→ Data shown:
(* ===== verification/EngineSession.v ===== *)
(** * A held IRC socket ([internal/engine/session.go])

    The state of a [session] and every operation on it, each the body of a
    critical section of [s.mu].  An operation returns the new session and the
    calls it makes on its surroundings ([effect]): the budget, the attached
    link's [notify], a goroutine ending the session.  The clock, the outcome of a
    dial and the arbitrary choice of a Go [select] are arguments. *)

From Stdlib Require Import ZArith Lia Ascii.
From stdpp Require Import base tactics list strings.
From S2P Require Import Prelude GoStrings EngineLine LineBuffer Frame.

#[local] Open Scope Z_scope.

(** ** Data *)

(** [sessionState]. *)
Inductive sessionState := stateDialing | stateOpen | stateClosed.
#[export] Instance sessionState_eq_dec : EqDecision sessionState.
Proof. solve_decision. Defined.

Definition max_burst_bytes : Z := Z.shiftl 64 10.
Definition max_cap_log_bytes : Z := Z.shiftl 16 10.
Definition recent_handles : nat := 8.
Definition write_queue_size : nat := 1024.
Definition probe_token : string := "stugan-engine-probe".

(** The identity of a [*link]. *)
Notation lid := nat (only parsing).

(** [session].  [s_conn] is [conn != nil], [s_stopped] that the channel [stop] is
    closed, [s_writeQ] the contents of the channel [writeQ]. *)
Record session := MkSession {
  s_key : string; s_instance : string; s_id : string; s_fp : string; s_addr : string;
  s_created : time;
  s_writeQ : list string; s_stopped : bool;
  s_state : sessionState; s_closeErr : string; s_conn : bool;
  s_link : option lid; s_handle : string; s_handles : list string; s_detachedAt : time;
  s_buf : lineBuffer; s_seq : Z; s_acked : Z; s_sent : Z; s_everSent : Z; s_lost : Z;
  s_ctrl : list Frame; s_finished : bool;
  s_registered : bool; s_unattended : bool;
  s_burst : list string; s_burstBytes : Z; s_burstOpen : bool; s_burstCovered : Z;
  s_welcomeIdx : option nat;  (** [None] is -1 *)
  s_nick : string; s_channels : list string;
  s_capLog : list string; s_capLogBytes : Z;
}.

#[export] Instance eta_session : Eta session := λ s,
  MkSession (s_key s) (s_instance s) (s_id s) (s_fp s) (s_addr s) (s_created s)
    (s_writeQ s) (s_stopped s) (s_state s) (s_closeErr s) (s_conn s)
    (s_link s) (s_handle s) (s_handles s) (s_detachedAt s)
    (s_buf s) (s_seq s) (s_acked s) (s_sent s) (s_everSent s) (s_lost s)
    (s_ctrl s) (s_finished s) (s_registered s) (s_unattended s)
    (s_burst s) (s_burstBytes s) (s_burstOpen s) (s_burstCovered s) (s_welcomeIdx s)
    (s_nick s) (s_channels s) (s_capLog s) (s_capLogBytes s).

(** What an operation asks of the rest of the engine. *)
Inductive effect :=
  | Charge (n : Z)               (** [budget.charge] *)
  | Refund (n : Z)               (** [budget.refund] *)
  | Reclaim                      (** [budget.reclaim] *)
  | Notify (l : lid)             (** [link.notify] *)
  | SpawnEnd (reason : string)   (** a goroutine running [srv.endSession] *)
  | CloseConn.                   (** [conn.Close] *)

(** [newSession], followed by nothing: the socket is being dialed. *)
Definition new_session (now : time) (instance : string) (l : lid) (f : Frame) (key : string) : session :=
  MkSession key instance (f_id f) (f_fp f) (f_addr f) now
    [] false stateDialing "" false
    (Some l) (f_handle f) [f_handle f] zero_time
    empty_buffer 0 0 0 0 0 [] false false false
    [] 0 false 0 None "" [] [] 0.

(** ** Channels and nicks *)

(** [addChannel], [removeChannel]. *)
Definition add_channel (ch : string) (chans : list string) : list string :=
  if String.eqb ch "" || String.eqb ch "0" then chans
  else if existsb (λ c, String.eqb (fold c) (fold ch)) chans then chans
  else chans ++ [ch].

Definition remove_channel (ch : string) (chans : list string) : list string :=
  filter (λ c, fold c ≠ fold ch) chans.

Section session.
Context `{UnicodeTables}.

(** ** Tracking the little IRC state a replay is built from *)

(** The first half of [track]: the registration burst, then the capability
    changes after it. *)
Definition track_burst (l : ircLine) (raw : string) (s : session) : session :=
  if s_burstOpen s then
    let s := s <| s_burstCovered := s_seq s |> in
    let s :=
      if is_burst_command (l_cmd l) then
        if Z.ltb max_burst_bytes (s_burstBytes s + str_len raw) then s <| s_burstOpen := false |>
        else
          let s := s <| s_burst ::= λ b, b ++ [raw] |> <| s_burstBytes ::= Z.add (str_len raw) |> in
          if String.eqb (l_cmd l) "001" && bool_decide (s_welcomeIdx s = None)
          then s <| s_welcomeIdx := Some (length (s_burst s) - 1)%nat |> else s
      else s in
    if end_of_burst (l_cmd l) then s <| s_burstOpen := false |> else s
  else if String.eqb (l_cmd l) "CAP" && (equal_fold (param l 1) "ACK" || equal_fold (param l 1) "DEL") then
    if Z.leb (s_capLogBytes s + str_len raw) max_cap_log_bytes
    then s <| s_capLog ::= λ c, c ++ [raw] |> <| s_capLogBytes ::= Z.add (str_len raw) |>
    else s
  else s.

(** [self]: the line comes from our own nick. *)
Definition is_self (l : ircLine) (s : session) : bool :=
  negb (String.eqb (s_nick s) "") && negb (String.eqb (l_nick l) "") &&
  String.eqb (fold (l_nick l)) (fold (s_nick s)).

(** The second half of [track]: nick and channels. *)
Definition track_state (l : ircLine) (s : session) : session :=
  let self := is_self l s in
  let cmd := l_cmd l in
  if String.eqb cmd "001" then
    let s := if s_registered s then s
             else s <| s_registered := true |> <| s_unattended := bool_decide (s_link s = None) |> in
    if String.eqb (param l 0) "" then s else s <| s_nick := param l 0 |>
  else if String.eqb cmd "NICK" then
    if self && negb (String.eqb (param l 0) "") then s <| s_nick := param l 0 |> else s
  else if String.eqb cmd "JOIN" then
    if self then s <| s_channels ::= λ cs, foldl (λ cs ch, add_channel ch cs) cs (split_byte "," (param l 0)) |> else s
  else if String.eqb cmd "PART" then
    if self then s <| s_channels ::= λ cs, foldl (λ cs ch, remove_channel ch cs) cs (split_byte "," (param l 0)) |> else s
  else if String.eqb cmd "KICK" then
    if negb (String.eqb (s_nick s) "") && String.eqb (fold (param l 1)) (fold (s_nick s))
    then s <| s_channels ::= remove_channel (param l 0) |> else s
  else s.

(** [track]. *)
Definition track (l : ircLine) (raw : string) (s : session) : session :=
  track_state l (track_burst l raw s).

(** ** Writing to the IRC socket *)

(** [enqueueWrite]: [pick] is the choice [select] makes when the queue has room
    and [stop] is closed. *)
Definition enqueue_write (pick : bool) (line : string) (s : session) : session * list effect :=
  if (length (s_writeQ s) <? write_queue_size)%nat && (negb (s_stopped s) || pick)
  then (s <| s_writeQ ::= λ q, q ++ [line] |>, [])
  else if s_stopped s then (s, [])
  else (s, [SpawnEnd "write queue overflow (server not reading)"]).

(** ** Shedding *)

(** [dropOldestLocked]. *)
Definition drop_oldest_locked (s : session) : session * list effect :=
  match drop_oldest (s_buf s) with
  | (None, _) => (s, [])
  | (Some l, b) =>
      (s <| s_buf := b |> <| s_lost ::= λ n, if Z.ltb (s_everSent s) (bl_seq l) then u64 (n + 1) else n |>,
       [Refund (line_cost (bl_line l))])
  end.

(** [shedOldest]: the reported boolean and, when it is [true], the session. *)
Definition shed_oldest (s : session) : bool * session * list effect :=
  if (buf_len (s_buf s) <=? 1)%nat then (false, s, [])
  else let '(s, es) := drop_oldest_locked s in (true, s, es).

(** The loop of [ingest] that enforces the session's own cap; every round drops
    a line, so the number of lines is enough fuel. *)
Fixpoint cap_loop (fuel : nat) (limit : Z) (s : session) : session * list effect :=
  match fuel with
  | 0%nat => (s, [])
  | S fuel =>
      if Z.ltb limit (lb_bytes (s_buf s)) && (1 <? buf_len (s_buf s))%nat then
        let '(s, es) := drop_oldest_locked s in
        let '(s, es') := cap_loop fuel limit s in
        (s, es ++ es')
      else (s, [])
  end.

Definition notify_link (l : option lid) : list effect :=
  match l with Some l => [Notify l] | None => [] end.

(** ** Inbound lines *)

(** The locked part of [ingest], for a line that enters the stream. *)
Definition ingest_locked (limit : Z) (now_ms : Z) (l : ircLine) (raw : string) (s : session) : session * list effect :=
  if negb (bool_decide (s_state s = stateOpen)) then (s, [])
  else
    let s := s <| s_seq ::= λ q, u64 (q + 1) |> in
    let s := s <| s_buf ::= push (BufferedLine (s_seq s) now_ms raw) |> in
    let s := track l raw s in
    let '(s, es) := cap_loop (buf_len (s_buf s)) limit s in
    (s, Charge (line_cost raw) :: es ++ Reclaim :: notify_link (s_link s)).

(** [ingest]: one inbound line.  [limit] is [opts.BufferBytes]. *)
Definition ingest (limit : Z) (now_ms : Z) (pick : bool) (raw : string) (s : session) : session * list effect :=
  match parse_line raw with
  | None => (s, [])
  | Some l =>
      if Z.ltb (str_len (trim_space raw)) 2 then (s, [])
      else if String.eqb (l_cmd l) "PING" then enqueue_write pick ("PONG :" +:+ last_param l) s
      else if String.eqb (l_cmd l) "PONG" && String.eqb (last_param l) probe_token then (s, [])
      else ingest_locked limit now_ms l raw s
  end.
End session.

(** ** Dialing, attaching, detaching *)

(** The part of [dial] after [s.open] returned: [err = None] is success. *)
Definition dial_done (err : option string) (s : session) : session * list effect * bool :=
  (** the boolean: [release] is called *)
  if bool_decide (s_state s = stateClosed) then
    (s, match err with None => [CloseConn] | Some _ => [] end, false)
  else
    match err with
    | Some e =>
        (s <| s_state := stateClosed |> <| s_closeErr := e |> <| s_stopped := true |>, [], true)
    | None =>
        let s := s <| s_conn := true |> <| s_state := stateOpen |> <| s_burstOpen := true |>
                   <| s_ctrl ::= λ c, c ++ [hframe OpOpen (s_handle s)] |> in
        (s, notify_link (s_link s), false)
    end.

(** [reusable]. *)
Definition reusable (fp : string) (s : session) : bool :=
  bool_decide (s_state s = stateOpen) && s_registered s &&
  bool_decide (s_welcomeIdx s ≠ None) && String.eqb (s_fp s) fp.

(** The replay an attached frame carries: the burst, its 001 re-addressed to the
    current nick, then the capability log. *)
Definition replay_of (s : session) : list string :=
  imap (λ i line, if bool_decide (s_welcomeIdx s = Some i) && negb (String.eqb (s_nick s) "")
                  then rewrite_target line (s_nick s) else line) (s_burst s)
  ++ s_capLog s.

(** [attachLocked]. *)
Definition attach_locked (now : time) (l : lid) (handle : string) (s : session) : session :=
  let detached_ms := if time_is_zero (s_detachedAt s) then 0
                     else Z.quot (time_sub now (s_detachedAt s)) millisecond in
  let s := s <| s_link := Some l |> <| s_handle := handle |>
             <| s_handles ::= λ hs, let hs := hs ++ [handle] in drop (length hs - recent_handles) hs |>
             <| s_detachedAt := zero_time |>
             <| s_sent := Z.max (s_acked s) (s_burstCovered s) |> in
  let attached := hframe OpAttached handle
    <| f_replay := replay_of s |> <| f_nick := s_nick s |> <| f_channels := s_channels s |>
    <| f_unattended := s_unattended s |> <| f_detached_ms := detached_ms |>
    <| f_backlog := Z.of_nat (count_after (s_sent s) (s_buf s)) |> <| f_lost := s_lost s |> in
  s <| s_ctrl := [attached] |> <| s_lost := 0 |> <| s_unattended := false |>.

(** [detachLocked]: whether [l] held the claim, and the session. *)
Definition detach_locked (now : time) (l : lid) (s : session) : bool * session :=
  if bool_decide (s_link s = Some l)
  then (true, s <| s_link := None |> <| s_detachedAt := now |> <| s_ctrl := [] |>)
  else (false, s).

(** ** Delivering *)

Definition line_frame (handle : string) (bl : bufferedLine) : Frame :=
  set_line (bl_line bl) (hframe OpLine handle <| f_seq := bl_seq bl |> <| f_at := bl_at bl |>).

(** The part of [pull] that hands over buffered lines and moves the marks. *)
Definition pull_lines (limit : nat) (s : session) : session * list Frame :=
  if bool_decide (s_state s = stateDialing) then (s, [])
  else
    let ls := after (s_sent s) limit (s_buf s) in
    let s := s <| s_sent ::= λ q, foldl (λ _ bl, bl_seq bl) q ls |> in
    (s <| s_everSent ::= λ q, Z.max q (s_sent s) |>, map (line_frame (s_handle s)) ls).

(** [pull]: the session, the frames owed to [l], [done] and [stale]. *)
Definition pull (l : lid) (limit : nat) (s : session) : session * list Frame * bool * bool :=
  if negb (bool_decide (s_link s = Some l)) then (s, [], false, true)
  else
    let '(s1, lines) := pull_lines limit (s <| s_ctrl := [] |>) in
    let out := s_ctrl s ++ lines in
    if bool_decide (s_state s1 = stateClosed) && negb (s_finished s1) &&
       (count_after (s_sent s1) (s_buf s1) =? 0)%nat
    then (s1 <| s_finished := true |>, out ++ [eframe OpClosed (s_handle s1) (s_closeErr s1)], true, false)
    else (s1, out, false, false).

(** [ack]. *)
Definition ack (handle : string) (seq : Z) (s : session) : session * list effect :=
  if negb (bool_decide (handle ∈ s_handles s)) || Z.leb seq (s_acked s) || Z.ltb (s_seq s) seq then (s, [])
  else
    let '(freed, b) := ack_through seq (s_buf s) in
    (s <| s_buf := b |> <| s_acked := seq |>, [Refund freed]).

(** [shutdown]: the session, the link to tell and whether this call did it. *)
Definition shutdown (reason : string) (s : session) : session * (option lid * bool) * list effect :=
  if bool_decide (s_state s = stateClosed) then (s, (None, false), [])
  else
    (s <| s_state := stateClosed |> <| s_closeErr := reason |> <| s_stopped := true |>,
     (s_link s, true), if s_conn s then [CloseConn] else []).

(** The session's share of [forgetLocked]: its buffer is returned. *)
Definition forget_buffer (s : session) : session * list effect :=
  let '(freed, b) := clear (s_buf s) in (s <| s_buf := b |>, [Refund freed]).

→ Your task: Which lines above run from the one containing "Definition write_queue_size : nat := 1024." down to the one containing "s_created : time;"? Repeat exactly those, both ends included, and nothing else.

→ Answer to this exercise:
Definition write_queue_size : nat := 1024.
Definition probe_token : string := "stugan-engine-probe".

(** The identity of a [*link]. *)
Notation lid := nat (only parsing).

(** [session].  [s_conn] is [conn != nil], [s_stopped] that the channel [stop] is
    closed, [s_writeQ] the contents of the channel [writeQ]. *)
Record session := MkSession {
  s_key : string; s_instance : string; s_id : string; s_fp : string; s_addr : string;
  s_created : time;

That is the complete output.